16:45 〜 18:45
[3LBA061] Cell-cycle-synchronized oscillations of an autoregulated gene in E. coli: Testing possible biomolecular mechanisms by stochastic simulation
Synthetic Biology, Computational Biology, Gene Regulation
A recent study reported oscillatory expression of a negatively autoregulated gene incorporated into the E. coli chromosome. Oscillations in the intracellular concentration of the bacteriophage lambda transcriptional repressor Cro had a period of one cell cycle, and phase shifts were observed when the gene circuit was integrated into different chromosomal loci. It is necessary to explain the cause of these oscillations in order for synthetic biologists to predictably design genetic circuits in E. coli. I report computational attempts to test which biomolecular mechanisms might give rise to oscillations and phase shifts. Oscillations are not expected for a simple negative feedback circuit, but might arise when one accounts for cell-cycle phenomena (e.g. chromosome replication, gene doubling, cell division, and cell growth). I simulated stochastic biochemical reactions while accounting for these phenomena and other possible molecular events affecting Cro expression such as transient changes in DNA-binding associated with chromosome conformational changes during replication.
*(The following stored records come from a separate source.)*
(* ===== verification/OvmConversion.v ===== *)
(** * What the balance conversion computes

    The theorems about [transformOVMState] of [OvmTransform.v]. A successful
    conversion, in any environment, with any number of workers and any order
    of the inspections, is described by equations between the source state,
    the evidence and the result ([conversion]); conservation of the balances,
    the new state and its independence of scheduling follow from them. *)

From S2P Require Import Prelude Geth Instances Manifest StrictIO Records Scanner Bundle Account StateTrie Consumer Stream Traverse AtomicDir Export DirectWriter OvmIndex OvmAudit OvmTransform.

(** Iterators yield the leaves of a trie in key order. *)
Class IteratorLaws `{TrieReader} : Prop := {
  account_leaves_ok root leaves e : account_iterator root = Ok (leaves, e) → leaves_ok leaves;
  storage_leaves_ok root owner sroot leaves e : storage_iterator root owner sroot = Ok (leaves, e) → leaves_ok leaves
}.

(** What a conversion reads and derives. *)
Record conversion := MkConversion {
  cd_account : StateAccount;
  cd_evidence : store;
  cd_leaves : list (bytes * bytes);
  cd_classes : list (option (Address * Hash * N));
  cd_queue : list (Address * Hash * N);
  cd_jobs : list ovmBalanceJob;
  cd_supply : N;
  cd_supplyRLP : bytes;
  cd_storageRoot : Hash;
  cd_accountRLP : bytes;
  cd_accounts : list (bytes * bytes)
}.
(* ===== verification/PruneKeys.v ===== *)
(** * Records of a legacy database ([prune_scan.go])

    Pruning reads a whole legacy database and decides for every record whether
    it is state of the head, other data to protect, unreferenced state to
    delete, or unknown. This file holds the roles, the counters, the digest of
    protected records, and the recognition of foreign records (light-client
    metadata, prefixed code, path-scheme nodes), for which pruning refuses to
    run. [netip.ParseAddr] and [hex.DecodeString] of Go's library are
    modelled as far as they are used: whether they accept a text. *)

From S2P Require Import Prelude Geth.

(** ** Roles and counters *)

Definition pruneUnclassified : Z := -1.
Definition pruneProtect : Z := 0.
Definition pruneRetainState : Z := 1.
Definition pruneDelete : Z := 2.
Definition pruneUnknown : Z := 3.

Record PruneKVCount := MkKVCount { kv_Keys : N; kv_Bytes : N }.
#[export] Instance PruneKVCount_eq_dec : EqDecision PruneKVCount.
Proof. solve_decision. Defined.

Definition kv_zero : PruneKVCount := MkKVCount 0 0.
Definition kv_add (key value : bytes) (c : PruneKVCount) : PruneKVCount :=
  MkKVCount (add64 (kv_Keys c) 1) (add64 (kv_Bytes c) (blen key + blen value)).

Record pruneInventory := MkInventory {
  inv_Keep : PruneKVCount;
  inv_Protected : PruneKVCount;
  inv_Candidates : PruneKVCount;
  inv_Unknown : PruneKVCount;
  inv_Digest : Hash
}.
#[export] Instance pruneInventory_eq_dec : EqDecision pruneInventory.
Proof. solve_decision. Defined.

Definition comparePruneInventory (before after : pruneInventory) : result unit :=
  _ ← reject_if (negb (kv_Keys (inv_Candidates after) =? 0)) "prune verification found remaining candidates";
  reject_if (negb (bool_decide (inv_Keep before = inv_Keep after)) ||
             negb (bool_decide (inv_Protected before = inv_Protected after)) ||
             negb (bool_decide (inv_Unknown before = inv_Unknown after)) ||
             negb (bool_decide (inv_Digest before = inv_Digest after))) "prune protected inventory changed".

(** What [hashPruneKV] writes to the digest: each part after its length. *)
Definition hash_part (part : bytes) : bytes := put_uint64 (blen part) ++ part.
Definition hashPruneKV (h : bytes) (key value : bytes) : bytes := h ++ hash_part key ++ hash_part value.

(** ** Internet addresses *)

Definition between (lo hi c : byte) : bool := (byte_val lo <=? byte_val c) && (byte_val c <=? byte_val hi).
Definition is_digit : byte → bool := between x30 x39.
Definition hex_value (c : byte) : option N :=
  if is_digit c then Some (byte_val c - 48)
  else if between x61 x66 c then Some (byte_val c - 87)
  else if between x41 x46 c then Some (byte_val c - 55)
  else None.

Definition dot : byte := x2e.
Definition colon : byte := x3a.
Definition percent : byte := x25.

(** [parseIPv4Fields]: [first] says that no character was read yet,
    [afterDot] that the previous one was a dot. *)
Fixpoint ipv4_fields (s : bytes) (first afterDot : bool) (val digits pos : N) : bool :=
  match s with
  | [] => 3 <=? pos
  | c :: s' =>
      if is_digit c then
        let val' := val * 10 + (byte_val c - 48) in
        if (digits =? 1) && (val =? 0) then false
        else if 255 <? val' then false
        else ipv4_fields s' false false val' (digits + 1) pos
      else if bool_decide (c = dot) then
        if first || bool_decide (s' = []) || afterDot then false
        else if pos =? 3 then false
        else ipv4_fields s' false true 0 0 (pos + 1)
      else false
  end.
Definition parse_ipv4 (s : bytes) : bool := ipv4_fields s true false 0 0 0.

(** One group of hexadecimal digits: the digits read and the rest, or a
    failure if there are more than four. *)
Fixpoint ipv6_group (s : bytes) (off : nat) : option (nat * bytes) :=
  match s with
  | [] => Some (off, [])
  | c :: s' =>
      match hex_value c with
      | None => Some (off, s)
      | Some _ => if (3 <? off)%nat then None else ipv6_group s' (S off)
      end
  end.

(** The loop of [parseIPv6]: [i] bytes of the address are filled; the result is
    the unread text, [i] and whether there was an ellipsis. Eight rounds fill
    the address. *)
Fixpoint ipv6_loop (fuel : nat) (s : bytes) (i : N) (ellipsis : bool) : option (bytes * N * bool) :=
  match fuel with
  | O => Some (s, i, ellipsis)
  | S fuel' =>
      if 16 <=? i then Some (s, i, ellipsis) else
      match ipv6_group s 0 with
      | None => None
      | Some (O, _) => None
      | Some (_, rest) =>
          if bool_decide (head rest = Some dot) then
            if (negb ellipsis && negb (i =? 12)) || (16 <? i + 4) then None
            else if parse_ipv4 s then Some ([], i + 4, ellipsis) else None
          else
            match rest with
            | [] => Some ([], i + 2, ellipsis)
            | c :: rest' =>
                if negb (bool_decide (c = colon)) then None else
                match rest' with
                | [] => None
                | d :: rest'' =>
                    if bool_decide (d = colon) then
                      if ellipsis then None
                      else if bool_decide (rest'' = []) then Some ([], i + 2, true)
                      else ipv6_loop fuel' rest'' (i + 2) true
                    else ipv6_loop fuel' rest' (i + 2) ellipsis
                end
            end
      end
  end.

(** The text before the first [%] and the zone after it, if there is one. *)
Fixpoint split_zone (s : bytes) : bytes * option bytes :=
  match s with
  | [] => ([], None)
  | c :: s' =>
      if bool_decide (c = percent) then ([], Some s')
      else let '(a, z) := split_zone s' in (c :: a, z)
  end.

Definition parse_ipv6 (input : bytes) : bool :=
  let '(s, zone) := split_zone input in
  if bool_decide (zone = Some []) then false else
  let '(s, ellipsis) := match s with
                        | c :: d :: s' => if bool_decide (c = colon) && bool_decide (d = colon) then (s', true) else (s, false)
                        | _ => (s, false)
                        end in
  if ellipsis && bool_decide (s = []) then true else
  match ipv6_loop 8 s 0 ellipsis with
  | None => false
  | Some (rest, i, ellipsis) =>
      if negb (bool_decide (rest = [])) then false
      else if i <? 16 then ellipsis else negb ellipsis
  end.

(** Whether [netip.ParseAddr] accepts a text: the first dot or colon decides. *)
Fixpoint parse_addr_from (s rest : bytes) : bool :=
  match rest with
  | [] => false
  | c :: rest' =>
      if bool_decide (c = dot) then parse_ipv4 s
      else if bool_decide (c = colon) then parse_ipv6 s
      else if bool_decide (c = percent) then false
      else parse_addr_from s rest'
  end.
Definition ParseAddr (s : bytes) : bool := parse_addr_from s s.

(** Whether [hex.DecodeString] accepts a text. *)
Definition hex_decodes (s : bytes) : bool :=
  Nat.even (length s) && forallb (λ c, bool_decide (is_Some (hex_value c))) s.

(** ** Foreign records *)

(** [rawdb.ResolveAccountTrieNodeKey] and [rawdb.ResolveStorageTrieNode]: the
    path of a path-scheme node key, and the owner of a storage node. *)
Class NodeKeys := {
  ResolveAccountTrieNodeKey : bytes → option bytes;
  ResolveStorageTrieNode : bytes → option (Hash * bytes)
}.

Definition isPruneLESBalanceKey (key : bytes) : bool :=
  match key with
  | k0 :: k1 :: p0 :: p1 :: p2 :: id =>
      if negb (bool_decide (k0 = x00)) || (1 <? byte_val k1) then false else
      let prefix := [p0; p1; p2] in
      if bool_decide (prefix = bytes_of_string "pb:") then (length key =? 5 + HashLength)%nat
      else if bool_decide (prefix = bytes_of_string "nb:") then
        ParseAddr id || ((length id =? 2 * HashLength)%nat && hex_decodes id)
      else false
  | _ => false
  end.

Definition les_prefixes : list string :=
  ["cumulativeTime:"; "_globalCostFactor"; "chtIndexV2-"; "bltIndex-"; "cht-"; "blt-"; "chtRootV2-"; "bltRoot-"]%string.

Section Foreign.
Context `{Keccak, RawdbKeys, NodeKeys}.

Definition isPrunePathKey (key : bytes) : bool :=
  let path := match ResolveAccountTrieNodeKey key with
              | Some path => Some path
              | None => match ResolveStorageTrieNode key with Some (_, path) => Some path | None => None end
              end in
  match path with
  | None => false
  | Some path => forallb (λ nibble, byte_val nibble <=? 15) path
  end.

Definition rejectPruneForeignKey (key value : bytes) : result unit :=
  _ ← reject_if (isPruneLESBalanceKey key) "prune does not support LES service metadata";
  _ ← reject_if (existsb (λ prefix, has_prefix key (bytes_of_string prefix)) les_prefixes) "prune does not support LES service metadata";
  _ ← reject_if ((length key =? 33)%nat && bool_decide (head key = Some x63) && bytes_equal (hash_bytes (keccak256 value)) (tail key))
        "prune does not support geth prefixed code";
  reject_if (isPrunePathKey key || bytes_equal key SnapshotRootKey) "prune does not support geth path/snapshot data".

End Foreign.

(** ** The digest determines the records *)

Lemma hash_part_inj a b x y : blen a < two64 → blen b < two64 → hash_part a ++ x = hash_part b ++ y → a = b ∧ x = y.
Proof.
  intros Ha Hb. unfold hash_part. rewrite -!app_assoc. intros He.
  apply app_inj_1 in He as [Hl He]; [|by rewrite !length_put_uint64].
  apply (f_equal get_uint64) in Hl. rewrite !get_put_uint64 // in Hl.
  apply app_inj_1 in He; [done|]. unfold blen in Hl. lia.
Qed.

Definition digest_bytes (h : bytes) (records : list (bytes * bytes)) : bytes := foldl (λ h kv, hashPruneKV h kv.1 kv.2) h records.

Lemma digest_bytes_cons h k v l : digest_bytes h ((k, v) :: l) = digest_bytes (hashPruneKV h k v) l.
Proof. done. Qed.

Lemma digest_bytes_app h records : digest_bytes h records = h ++ digest_bytes [] records.
Proof.
  revert h. induction records as [|[k v] l IH]; intros h; [by rewrite /= app_nil_r|].
  rewrite !digest_bytes_cons IH (IH (hashPruneKV [] k v)) /hashPruneKV /= -app_assoc //.
Qed.

Lemma digest_bytes_nonempty k v l : digest_bytes [] ((k, v) :: l) ≠ [].
Proof.
  rewrite digest_bytes_cons digest_bytes_app. intros He. apply (f_equal length) in He.
  rewrite /hashPruneKV /hash_part !length_app !length_put_uint64 /= in He. lia.
Qed.

Lemma hashPruneKV_app k v rest : hashPruneKV [] k v ++ rest = hash_part k ++ hash_part v ++ rest.
Proof. by rewrite /hashPruneKV /= app_assoc. Qed.

Lemma digest_bytes_inj l1 l2 :
  Forall (λ kv, blen kv.1 < two64 ∧ blen kv.2 < two64) l1 → Forall (λ kv, blen kv.1 < two64 ∧ blen kv.2 < two64) l2 →
  digest_bytes [] l1 = digest_bytes [] l2 → l1 = l2.
Proof.
  revert l2. induction l1 as [|[k v] l1 IH]; intros [|[k' v'] l2] F1 F2; [done| | |].
  - intros He. by destruct (digest_bytes_nonempty k' v' l2).
  - intros He. by destruct (digest_bytes_nonempty k v l1).
  - apply Forall_cons in F1 as [[? ?] F1], F2 as [[? ?] F2].
    rewrite !digest_bytes_cons digest_bytes_app (digest_bytes_app (hashPruneKV [] k' v')) !hashPruneKV_app.
    intros [-> He]%hash_part_inj; [|done..]. apply hash_part_inj in He as [-> He]; [|done..]. f_equal. by apply IH.
Qed.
Simulations accounted for repressor dimerization and non-specific DNA binding using an equilibrium approximation in order to reduce computation time. To facilitate comparison with experimental data, simulations were carried out for cell lineages of seven generations. The maturation and photobleaching of a fluorescent protein reporter was also simulated to match experimental output. Simulated data was compared to experimental data by examining the average Cro expression level as a function of the fraction of cell cycle elapsed and the autocorrelation of Cro-expression time traces.